Все те же гористые, пористые леса, пустынные берега. В них медведи, козы. Ниже верст на шестьсот начнутся тигры. Через двадцать — тридцать верст попадаются одинокие домики — это почтовые станции, их семь, или, как называют их здесь, — семь смертных грехов.

Они тянутся до села Покровского, там, где сливаются Аргунь и Шилка, откуда, как известно, и начинается уже Амур.

Переезд от такой почтовой станции до другой, в лодке, занимает около суток.

Места живописны, иногда горы громоздятся и ближе жмутся к реке, иногда расходятся и, покрытые синей дымкой, далекой декорацией стоят на горизонте.

Но все пустынно: нет людей, и не тянет к себе своей пустыней эта далекая сторона; увидеть и забыть.

Было пять часов вечера, когда мы подошли к устью Аргуни.

Аргунь вышла под острым углом из-за ряда высоких, зеленым лесом покрытых сопок (или салачков, как здесь называют).

На мгновение мелькнула высокими горами сжатая долина Аргуни и даль уже китайских владений.

На острой косе, между Аргунью и Шилкой, расположилось наше небольшое казацкое селение — Усть-Стрелка[3]. Отсюда, ниже, весь правый берег уже китайский.

Такой же пустынный, покрытый рублеными лесами, как и наш. На его берегу стога сена — это казаки наши снимают у китайцев их угодья в аренду.

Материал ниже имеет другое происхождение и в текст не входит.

Lemma shown_record_is_resolved_record_witness :
  demo_catalog ≠ []
  ∧ ∃ out sample_id misleading_path original_path,
      handle "/app" fs_demo demo_catalog Load 0 = Ok out
      ∧ sample_dropdown out = Some sample_id
      ∧ get_sample_data "/app" fs_demo sample_id
        = Ok (misleading_path, original_path, data_table out, json_output out).
Proof.
  assert (demo_catalog ≠ []) as Hne by done. split; [exact Hne|].
  assert (∃ out, handle "/app" fs_demo demo_catalog Load 0 = Ok out) as [out H]
    by (eexists; vm_compute; reflexivity).
  destruct (shown_record_is_resolved_record "/app" fs_demo demo_catalog Load 0 out Hne H)
    as (sid & mp & op & Hdrop & _ & Hdata & _ & _).
  exists out, sid, mp, op. split; [exact H|]. split; [exact Hdrop | exact Hdata].
Defined.

(** ** Sessions *)

Section Sessions.
Context (BASE_DIR : string) (fs : filesystem) (samples : list string).

(** A step that returns lands within the catalog. *)
Lemma step_in_bounds current ev current' :
  step BASE_DIR fs samples current ev = Ok current' →
  0 ≤ current' ≤ Z.max 0 (len samples - 1).
Proof.
  unfold step. destruct (handle BASE_DIR fs samples ev current) as [out|] eqn:E; [|done].
  cbn. intros [= <-]. destruct (decide (samples = [])) as [->|Hne].
  - rewrite handle_target in E. unfold load_sample in E.
    rewrite bool_decide_eq_true_2 in E by done. injection E as <-. simpl. lia.
  - destruct (handle_ok_inv BASE_DIR fs samples ev current out Hne E)
      as (_ & _ & _ & -> & _).
    pose proof (clamp_range (target samples ev current) 0 _ (len_nonempty _ Hne)). lia.
Qed.

(** With images that open, a step lands on the clamped target. *)
Lemma step_decodable current ev :
  samples ≠ [] →
  (∀ i, 0 ≤ i < len samples → decodable_at BASE_DIR fs samples i) →
  step BASE_DIR fs samples current ev
  = Ok (clamp (target samples ev current) 0 (len samples - 1)).
Proof.
  intros Hne Hdec. unfold step. rewrite handle_target.
  destruct (load_sample_outcome BASE_DIR fs samples (target samples ev current) Hne)
    as (Hok & _ & Hret).
  destruct Hret as [_ [out Hout]].
  { apply Hdec. pose proof (clamp_range (target samples ev current) 0 _ (len_nonempty _ Hne)).
    lia. }
  rewrite Hout. cbn. f_equal. by apply Hok.
Qed.

Lemma run_cons_decodable ev rest current :
  samples ≠ [] →
  (∀ i, 0 ≤ i < len samples → decodable_at BASE_DIR fs samples i) →
  run BASE_DIR fs samples (ev :: rest) current
  = run BASE_DIR fs samples rest (clamp (target samples ev current) 0 (len samples - 1)).
Proof. intros Hne Hdec. cbn [run]. by rewrite step_decodable. Qed.

Lemma run_in_bounds evs start current :
  run BASE_DIR fs samples evs start = Ok current →
  0 ≤ start ≤ Z.max 0 (len samples - 1) →
  0 ≤ current ≤ Z.max 0 (len samples - 1).
Proof.
  revert start. induction evs as [|ev rest IH]; intros start Hrun Hstart.
  - simpl in Hrun. by injection Hrun as <-.
  - simpl in Hrun.
    destruct (step BASE_DIR fs samples start ev) as [c|] eqn:E; [|done].
    cbn in Hrun. apply (IH c Hrun). by eapply step_in_bounds.
Qed.

End Sessions.

(** X10. Starting from the initial state 0, after any sequence of events
    whose listeners all return, the position stored in the session lies
    within the catalog: it is 0 for the empty catalog and between 0 and N-1
    otherwise. *)
Theorem session_position_stays_in_bounds BASE_DIR fs samples evs current :
  run BASE_DIR fs samples evs 0 = Ok current →
  0 ≤ current
  ∧ (samples = [] → current = 0)
  ∧ (samples ≠ [] → current < len samples).
Proof.
  intros Hrun.
  assert (0 ≤ current ≤ Z.max 0 (len samples - 1)) as Hb.
  { apply (run_in_bounds BASE_DIR fs samples evs 0 current Hrun). lia. }
  split_and!; [lia | |].
  - intros ->. unfold len in Hb. simpl in Hb. lia.
  - intros Hne. pose proof (len_nonempty _ Hne). lia.
Qed.

Lemma session_position_stays_in_bounds_witness :
  run "/app" fs_demo demo_catalog [Next; Next; Next; Select "a/c"; Previous; Previous] 0
    = Ok 0
  ∧ 0 < len demo_catalog.
Proof.
  assert (run "/app" fs_demo demo_catalog
            [Next; Next; Next; Select "a/c"; Previous; Previous] 0 = Ok 0) as H
    by (vm_compute; reflexivity).
  split; [exact H|].
  destruct (session_position_stays_in_bounds "/app" fs_demo demo_catalog _ 0 H)
    as (_ & _ & Hlt).
  apply Hlt. discriminate.
Defined.

(** X11. In a dataset whose located images all open, pressing next n times
    from a position p of the catalog leads to min(p+n, N-1), and pressing
    previous n times leads to max(p-n, 0). *)
Theorem repeated_steps_saturate BASE_DIR fs samples (n : nat) p :
  (∀ i, 0 ≤ i < len samples → decodable_at BASE_DIR fs samples i) →
  0 ≤ p < len samples →
  run BASE_DIR fs samples (replicate n Next) p
    = Ok (Z.min (p + Z.of_nat n) (len samples - 1))
  ∧ run BASE_DIR fs samples (replicate n Previous) p
    = Ok (Z.max (p - Z.of_nat n) 0).
Proof.
  intros Hdec Hp.
  assert (samples ≠ []) as Hne by (intros ->; unfold len in Hp; simpl in Hp; lia).
  split.
  - revert p Hp. induction n as [|n IH]; intros p Hp.
    + simpl. f_equal. lia.
    + cbn [replicate]. rewrite run_cons_decodable by done.
      assert (clamp (target samples Next p) 0 (len samples - 1)
              = Z.min (p + 1) (len samples - 1)) as ->.
      { simpl. rewrite <- clamp_max_min by lia. lia. }
      rewrite IH by lia. f_equal. lia.
  - revert p Hp. induction n as [|n IH]; intros p Hp.
    + simpl. f_equal. lia.
    + cbn [replicate]. rewrite run_cons_decodable by done.
      assert (clamp (target samples Previous p) 0 (len samples - 1)
              = Z.max (p - 1) 0) as ->.
      { simpl. rewrite <- clamp_max_min by lia. lia. }
      rewrite IH by lia. f_equal. lia.
Qed.

Lemma repeated_steps_saturate_witness :
  (∀ i, 0 ≤ i < len demo_catalog → decodable_at "/app" fs_demo demo_catalog i)
  ∧ 0 ≤ 1 < len demo_catalog
  ∧ run "/app" fs_demo demo_catalog (replicate 5 Next) 1 = Ok 2.
Proof.
  assert (0 ≤ 1 < len demo_catalog) as Hp by (vm_compute; split; congruence).
  split; [exact demo_decodable_at|]. split; [exact Hp|].
  destruct (repeated_steps_saturate "/app" fs_demo demo_catalog 5 1 demo_decodable_at Hp)
    as (H & _).
  exact H.
Defined.

(** X12. In a dataset of at least two entries whose located images all
    open, next then previous from a position p leads to min(p, N-2) and
    previous then next leads to max(p, 1): each pair is the identity in the
    interior and moves one entry inwards from the end it bumps into. *)
Theorem two_step_round_trips BASE_DIR fs samples p :
  (∀ i, 0 ≤ i < len samples → decodable_at BASE_DIR fs samples i) →
  2 ≤ len samples →
  0 ≤ p < len samples →
  run BASE_DIR fs samples [Next; Previous] p = Ok (Z.min p (len samples - 2))
  ∧ run BASE_DIR fs samples [Previous; Next] p = Ok (Z.max p 1).
Proof.
  intros Hdec HN Hp.
  assert (samples ≠ []) as Hne by (intros ->; unfold len in Hp; simpl in Hp; lia).
  assert (∀ i, clamp i 0 (len samples - 1) = Z.max 0 (Z.min i (len samples - 1))) as Hc
    by (intros i; rewrite clamp_max_min; [done | lia]).
  split; rewrite !run_cons_decodable by done; cbn [run target]; f_equal;
    rewrite !Hc; lia.
Qed.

По китайскому берегу в голубой блузе и широких штанах, с косой сзади, пробирается китаец — это нойон, начальник пограничного поста. Вот его избушка. Этому нойону пароходчики дают несколько рублей и рубят китайский лес на дрова, на сплавы, и так же поэтому мало леса у китайцев, как и у нас. Молодяжник растет, а от старого только следы, — дорожка, по которой спускали его со стосаженной высоты. Много таких следов. Спущенный к реке лес вяжется в плоты и спускается к Благовещенску.

А еще через полчаса мы пристали и к станции Покровской.

На мгновение улыбнулась было надежда, что стоявший у берега большой пароход повезет нас вниз по реке. Но, увы! большой пароход идет вверх, а вниз, часа четыре тому назад, ушел почтовый, следующий же пойдет не раньше трех дней.

Поистине в нашей злополучной поездке какая-то скачка с непреодолимыми препятствиями: и чем больше напряжения с нашей стороны, тем все хуже выходит.

На наш вопрос: сколько наш пароход взял бы за доставку нас в Благовещенск, ответ: «Пятьсот-шестьсот рублей».

Этого барьера по крайней мере не перескочишь. Сегодня ночуем на пароходе, а завтра перебираемся на берег, если, впрочем, найдем квартиру, так как ни гостиниц, ни постоялых дворов нет. Ни того, ни другого не желают всесильные здесь казаки.

Вечереет. Мы стоим у берега. Зеркальная поверхность воды, прекрасный закат и тишина. Изредка только нарушается она вздохами нашего парохода. Как загнанное животное при последнем издыхании, он вздыхает тяжело-тяжело.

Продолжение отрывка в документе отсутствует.